EXERCISE OBJECTIVE:
Where the line with "w !! v) = false" appears below, start writing out lines exactly, and finish with the line with "H; split; auto.", which is included; write out nothing else.

Collected data entries:
----
(** The four ways a validated run ends. *)
Lemma run_validated_cases (w : World) :
  let env := envAfterDotenv w in
  validationPassed env = true →
  match mongoRejects w (MONGODB_URI w), listenOutcome w (PORT env) with
  | Some error, _ =>
      run w = (Exited 1,
               setupEvents env
               ++ [EvMongooseConnect (MONGODB_URI w);
                   EvLogError "MongoDB connection error:" error])
  | None, ListenThrows error =>
      run w = (Exited 1,
               setupEvents env ++ connectedEvents w
               ++ [EvListen (PORT env); EvLogError "Failed to start server:" error])
  | None, ListenErrorEvent error =>
      run w = (Thrown error,
               setupEvents env ++ connectedEvents w ++ [EvListen (PORT env)])
  | None, ListenCallback =>
      run w = (Normal (),
               setupEvents env ++ connectedEvents w
               ++ EvListen (PORT env) :: listeningEvents (PORT env) (NODE_ENV env))
  end.
Proof.
  intros env Hv. rewrite (run_after_validation w Hv). fold env.
  unfold startServer, connectDB, mongooseConnect, appListen, listenSettles,
    listenCallback, listenThrows, tryCatch, bind, emit, throw, processExit, ret.
  destruct (mongoRejects w (MONGODB_URI w)) as [e|].
  - now rewrite <- !app_assoc.
  - destruct (listenOutcome w (PORT env)) as [e| |e]; now rewrite <- !app_assoc.
Qed.

Lemma run_failed_validation (w : World) :
  validationPassed (envAfterDotenv w) = false →
  ∃ v, v ∈ requiredEnvVars ∧ truthy (envAfterDotenv w !! v) = false
       ∧ run w = (Thrown (notSet v), [EvDotenvConfig]).
Proof.
  intros H. destruct (validateEnv_throws _ [EvDotenvConfig] H) as (v & Hv & Hf & E).
  exists v. split; [assumption|]. split; [assumption|].
  unfold run, main. rewrite bind_emit. now apply bind_Thrown.
Qed.

End ServerRunFacts.

(** X1. [app.listen] is reached exactly when every required variable is
    truthy and [mongoose.connect] resolves. *)
Theorem listen_reached_iff (w : Server.World) :
  Server.serving (Server.run w).2 = true
  ↔ Server.validationPassed (Server.envAfterDotenv w) = true
    ∧ Server.mongoRejects w (Server.MONGODB_URI w) = None.
Proof.
  destruct (Server.validationPassed (Server.envAfterDotenv w)) eqn:Hv.
  - pose proof (run_validated_cases w Hv) as H. cbv zeta in H.
    destruct (Server.mongoRejects w (Server.MONGODB_URI w)) as [e|].
    + rewrite H. split; [discriminate|now intros [_ ?]].
    + destruct (Server.listenOutcome w _) as [e| |e]; rewrite H; split; auto.
  - destruct (run_failed_validation w Hv) as (v & _ & _ & E). rewrite E.
    split; [discriminate|now intros [? _]].
Qed.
----
WORKED SOLUTION:
  ∃ v, v ∈ requiredEnvVars ∧ truthy (envAfterDotenv w !! v) = false
       ∧ run w = (Thrown (notSet v), [EvDotenvConfig]).
Proof.
  intros H. destruct (validateEnv_throws _ [EvDotenvConfig] H) as (v & Hv & Hf & E).
  exists v. split; [assumption|]. split; [assumption|].
  unfold run, main. rewrite bind_emit. now apply bind_Thrown.
Qed.

End ServerRunFacts.

(** X1. [app.listen] is reached exactly when every required variable is
    truthy and [mongoose.connect] resolves. *)
Theorem listen_reached_iff (w : Server.World) :
  Server.serving (Server.run w).2 = true
  ↔ Server.validationPassed (Server.envAfterDotenv w) = true
    ∧ Server.mongoRejects w (Server.MONGODB_URI w) = None.
Proof.
  destruct (Server.validationPassed (Server.envAfterDotenv w)) eqn:Hv.
  - pose proof (run_validated_cases w Hv) as H. cbv zeta in H.
    destruct (Server.mongoRejects w (Server.MONGODB_URI w)) as [e|].
    + rewrite H. split; [discriminate|now intros [_ ?]].
    + destruct (Server.listenOutcome w _) as [e| |e]; rewrite H; split; auto.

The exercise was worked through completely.